The FARC and President Juan Manuel Santos' administration have been in talks since late 2012 to end five decades of war that has killed over 220,000 people and displaced millions, Reuters noted.

Negotiations, which are being held in Cuba, have reached agreements on land reform, combating illegal drug trafficking, guerrilla participation in politics, transitional justice, efforts to search for missing persons, and remove land mines, Reuters listed. A United Nations mission will oversee rebel disarmament once a deal is signed.

According to Londoño, the FARC's political party could take part in 2018's legislative and presidential elections, the news outlet added. He noted that all sectors of Colombia, including aggressive opponents like former President Alvaro Uribe, must commit to assisting the implementation of a peace agreement.

The rebel group, however, fears that they may be targeted by right-wing armed organizations if they aim for political positions, Reuters reported. Paramilitaries, at times aided by military officials, have systemically killed 5,000 members of the left-wing Patriotic Union party in the 1980s, including two presidential candidates.

"A common question is: 'Comrade, will the same that happened to the Patriotic Union happen to us?' That is the fear," said Londoño, as quoted by Reuters.

Londoño also believes that 90 percent of all FARC guerillas will abandon their arms once a peace accord with the Colombian government is signed, the Associated Press reported (via Yahoo! News).

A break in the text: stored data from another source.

(** * Form preview runtime of the form builder

    A shallow embedding of [src/components/FormPreview.tsx]: the condition
    evaluator ([evaluateRule], [evaluateCondition]), the step validator
    ([validateStep]), the navigation resolver ([getNextStepIndex]), the
    event handlers of the preview ([handleContinue], [handleInputChange],
    [resetPreview], [transitionToStep], ...) and the progress calculation.

    Conventions of the embedding.
    - A JavaScript number is a binary64 float ([PrimFloat.float]); an array
      index or a step priority, which the program only ever holds as an
      integer, is a [Z].
    - A JavaScript string is a [string]; the string helpers below are
      given on the ASCII repertoire (code units below 128).
    - An object used as a dictionary ([formData], [errors]) is a [gmap]
      from [string]; a key that is absent reads as [undefined].  Keys are
      question ids and field names: the properties that every JavaScript
      object inherits (such as [constructor]) are outside the model.
    - An answer is one of the values that the input handlers and the data
      model produce: a string, a number, a boolean, an array of strings,
      [null] or [undefined].
    - Built-ins whose behaviour is fixed by ECMAScript and not by this
      program ([new RegExp(p)] on an author-supplied pattern, the
      conversion between strings and numbers) are the fields of the class
      [JsRuntime]. *)

From Stdlib Require Import ZArith List String Ascii Bool Lia Floats.
From Stdlib Require Import Sorting.Permutation Sorting.Sorted.
From stdpp Require Import base option gmap strings list.

Import ListNotations.
Local Open Scope string_scope.
Local Open Scope Z_scope.

(** ** Strings *)

Module JsString.

(** [\s] of a regular expression, on ASCII: TAB, LF, VT, FF, CR, SPACE. *)
Definition isWhiteSpace (c : ascii) : bool :=
  let n := nat_of_ascii c in
  ((9 <=? n)%nat && (n <=? 13)%nat) || (n =? 32)%nat.

Definition isDigit (c : ascii) : bool :=
  let n := nat_of_ascii c in (48 <=? n)%nat && (n <=? 57)%nat.

Definition isUpper (c : ascii) : bool :=
  let n := nat_of_ascii c in (65 <=? n)%nat && (n <=? 90)%nat.

Definition isLower (c : ascii) : bool :=
  let n := nat_of_ascii c in (97 <=? n)%nat && (n <=? 122)%nat.

Definition upperChar (c : ascii) : ascii :=
  if isLower c then ascii_of_nat (nat_of_ascii c - 32) else c.

(** [s.toUpperCase()] *)
Fixpoint toUpperCase (s : string) : string :=
  match s with
  | EmptyString => EmptyString
  | String c s' => String (upperChar c) (toUpperCase s')
  end.

(** [s.replace(/\s/g, '')] *)
Fixpoint stripWhiteSpace (s : string) : string :=
  match s with
  | EmptyString => EmptyString
  | String c s' =>
      if isWhiteSpace c then stripWhiteSpace s' else String c (stripWhiteSpace s')
  end.

(** [s.startsWith(p)] *)
Fixpoint startsWith (s p : string) : bool :=
  match p, s with
  | EmptyString, _ => true
  | String _ _, EmptyString => false
  | String b p', String a s' => Ascii.eqb a b && startsWith s' p'
  end.

(** [s.includes(p)] *)
Fixpoint includes (s p : string) : bool :=
  startsWith s p ||
  match s with
  | EmptyString => false
  | String _ s' => includes s' p
  end.

(** [s.substring(start)] and [s.substring(0, n)] for in-range literals *)
Fixpoint dropChars (n : nat) (s : string) : string :=
  match n, s with
  | O, _ => s
  | S _, EmptyString => EmptyString
  | S n', String _ s' => dropChars n' s'
  end.

Fixpoint takeChars (n : nat) (s : string) : string :=
  match n, s with
  | O, _ => EmptyString
  | S _, EmptyString => EmptyString
  | S n', String c s' => String c (takeChars n' s')
  end.

(** [s.endsWith(p)] *)
Definition endsWith (s p : string) : bool :=
  (String.length p <=? String.length s)%nat &&
  String.eqb (dropChars (String.length s - String.length p) s) p.

(** [s.split(sep)] for a one-character separator: always at least one part *)
Fixpoint split (sep : ascii) (s : string) : list string :=
  match s with
  | EmptyString => [EmptyString]
  | String c s' =>
      if Ascii.eqb c sep then EmptyString :: split sep s'
      else match split sep s' with
           | [] => [String c EmptyString]
           | p :: ps => String c p :: ps
           end
  end.

(** [arr.join(',')] *)
Fixpoint join (l : list string) : string :=
  match l with
  | [] => EmptyString
  | [x] => x
  | x :: rest => x ++ "," ++ join rest
  end.

Fixpoint digitsValue (acc : option Z) (s : string) : option Z :=
  match s with
  | EmptyString => acc
  | String c s' =>
      if isDigit c
      then digitsValue
             (Some (10 * default 0 acc + Z.of_nat (nat_of_ascii c - 48))) s'
      else acc
  end.

Fixpoint skipWhiteSpace (s : string) : string :=
  match s with
  | String c s' => if isWhiteSpace c then skipWhiteSpace s' else s
  | EmptyString => EmptyString
  end.

(** [parseInt(s, 10)]: leading white space, an optional sign, then the
    longest run of decimal digits; [None] is [NaN]. *)
Definition parseInt (s : string) : option Z :=
  match skipWhiteSpace s with
  | String "-" s' => Z.opp <$> digitsValue None s'
  | String "+" s' => digitsValue None s'
  | s' => digitsValue None s'
  end.

Fixpoint natDigits (fuel n : nat) (acc : string) : string :=
  match fuel with
  | O => acc
  | S fuel' =>
      let acc' := String (ascii_of_nat (48 + n mod 10)) acc in
      if (n <? 10)%nat then acc' else natDigits fuel' (n / 10) acc'
  end.

(** The decimal numeral of an integer, as a template literal prints it. *)
Definition ofZ (z : Z) : string :=
  let n := Z.abs_nat z in
  let d := natDigits (S n) n EmptyString in
  if z <? 0 then String "-" d else d.

End JsString.

(** ** Anchored regular expressions

    The literal patterns of the validator are all of the form [/^...$/]: a
    match is a match of the whole string.  They are written as terms of
    [re] and run by derivatives. *)

Module Regex.

Inductive re : Type :=
| Void
| Eps
| Class (p : ascii -> bool)
| Seq (r1 r2 : re)
| Alt (r1 r2 : re)
| Star (r : re).

Fixpoint nullable (r : re) : bool :=
  match r with
  | Void => false
  | Eps => true
  | Class _ => false
  | Seq r1 r2 => nullable r1 && nullable r2
  | Alt r1 r2 => nullable r1 || nullable r2
  | Star _ => true
  end.

Fixpoint deriv (c : ascii) (r : re) : re :=
  match r with
  | Void => Void
  | Eps => Void
  | Class p => if p c then Eps else Void
  | Seq r1 r2 =>
      if nullable r1
      then Alt (Seq (deriv c r1) r2) (deriv c r2)
      else Seq (deriv c r1) r2
  | Alt r1 r2 => Alt (deriv c r1) (deriv c r2)
  | Star r1 => Seq (deriv c r1) (Star r1)
  end.

(** [/^r$/.test(s)] *)
Fixpoint test (r : re) (s : string) : bool :=
  match s with
  | EmptyString => nullable r
  | String c s' => test (deriv c r) s'
  end.

Definition Plus (r : re) : re := Seq r (Star r).
Definition Opt (r : re) : re := Alt r Eps.
Definition Lit (c : ascii) : re := Class (Ascii.eqb c).

(** [r{n}] and [r{lo,hi}] *)
Fixpoint Times (n : nat) (r : re) : re :=
  match n with O => Eps | S n' => Seq r (Times n' r) end.

Fixpoint UpTo (n : nat) (r : re) : re :=
  match n with O => Eps | S n' => Opt (Seq r (UpTo n' r)) end.

Definition Between (lo hi : nat) (r : re) : re :=
  Seq (Times lo r) (UpTo (hi - lo) r).

(** [r{n,}] *)
Definition AtLeast (n : nat) (r : re) : re := Seq (Times n r) (Star r).

End Regex.

(** ** JavaScript values held in the answer map *)

Inductive JsValue : Type :=
| VUndefined
| VNull
| VBool (b : bool)
| VNumber (x : float)
| VString (s : string)
| VArray (l : list string).

(** Built-ins of the host that the program calls and does not define. *)
Class JsRuntime : Type := {
  (** a compiled regular expression *)
  RegExp : Type;
  (** [new RegExp(p)]; [None] when the constructor throws a [SyntaxError] *)
  RegExp_new : string -> option RegExp;
  (** [re.test(s)] *)
  RegExp_test : RegExp -> string -> bool;
  (** [Number(s)] on a string *)
  StringToNumber : string -> float;
  (** [String(x)] on a number *)
  NumberToString : float -> string;
  (** [Math.pow(x, y)] *)
  Math_pow : float -> float -> float
}.

Module Js.

Definition isNaN (x : float) : bool := negb (PrimFloat.eqb x x).

Definition ofZ (z : Z) : float :=
  if z <? 0 then PrimFloat.opp (PrimFloat.of_uint63 (Uint63.of_Z (- z)))
  else PrimFloat.of_uint63 (Uint63.of_Z z).

(** A number is falsy when it is [0], [-0] or [NaN]. *)
Definition truthyNumber (x : float) : bool :=
  negb (PrimFloat.eqb x PrimFloat.zero) && negb (isNaN x).

(** Truthiness: what [if (v)], [!v] and [v || d] test. *)
Definition truthy (v : JsValue) : bool :=
  match v with
  | VUndefined | VNull => false
  | VBool b => b
  | VNumber x => truthyNumber x
  | VString s => negb (String.eqb s "")
  | VArray _ => true
  end.

(** [v === s] against a string *)
Definition strictEqString (v : JsValue) (s : string) : bool :=
  match v with VString t => String.eqb t s | _ => false end.

Section WithRuntime.
Context `{JsRuntime}.

(** [String(v)] *)
Definition toString (v : JsValue) : string :=
  match v with
  | VUndefined => "undefined"
  | VNull => "null"
  | VBool true => "true"
  | VBool false => "false"
  | VNumber x => NumberToString x
  | VString s => s
  | VArray l => JsString.join l
  end.

(** [Number(v)] *)
Definition toNumber (v : JsValue) : float :=
  match v with
  | VUndefined => PrimFloat.nan
  | VNull => PrimFloat.zero
  | VBool true => PrimFloat.one
  | VBool false => PrimFloat.zero
  | VNumber x => x
  | VString s => StringToNumber s
  | VArray l => StringToNumber (JsString.join l)
  end.
End WithRuntime.

End Js.

(** ** The form document ([types/index.ts]) *)

Inductive QuestionType : Type :=
| text | textarea | email | phone | number | currency | radio | checkbox
| select | multiselect | date | time | datetime | file | rating | slider
| hidden | eircode | numberplate | privacy_policy | helper_text.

His statement is a response to the warning made by several Colombian political experts, who said that hundreds of the 7,000 FARC guerillas may have become so dependent on the cultivation of coca for their income that they wouldn't give up its production or their weapons, the Associated Press wrote.

Santos has urged the United States last month to remove FARC from the State Department's list of terrorist organizations, where it has been included for nearly two decades, once a peace deal is signed, the Guardian reported. The Colombian president also asked the Obama administration to suspend drug warrants against guerilla commanders if the peace accord pushes through.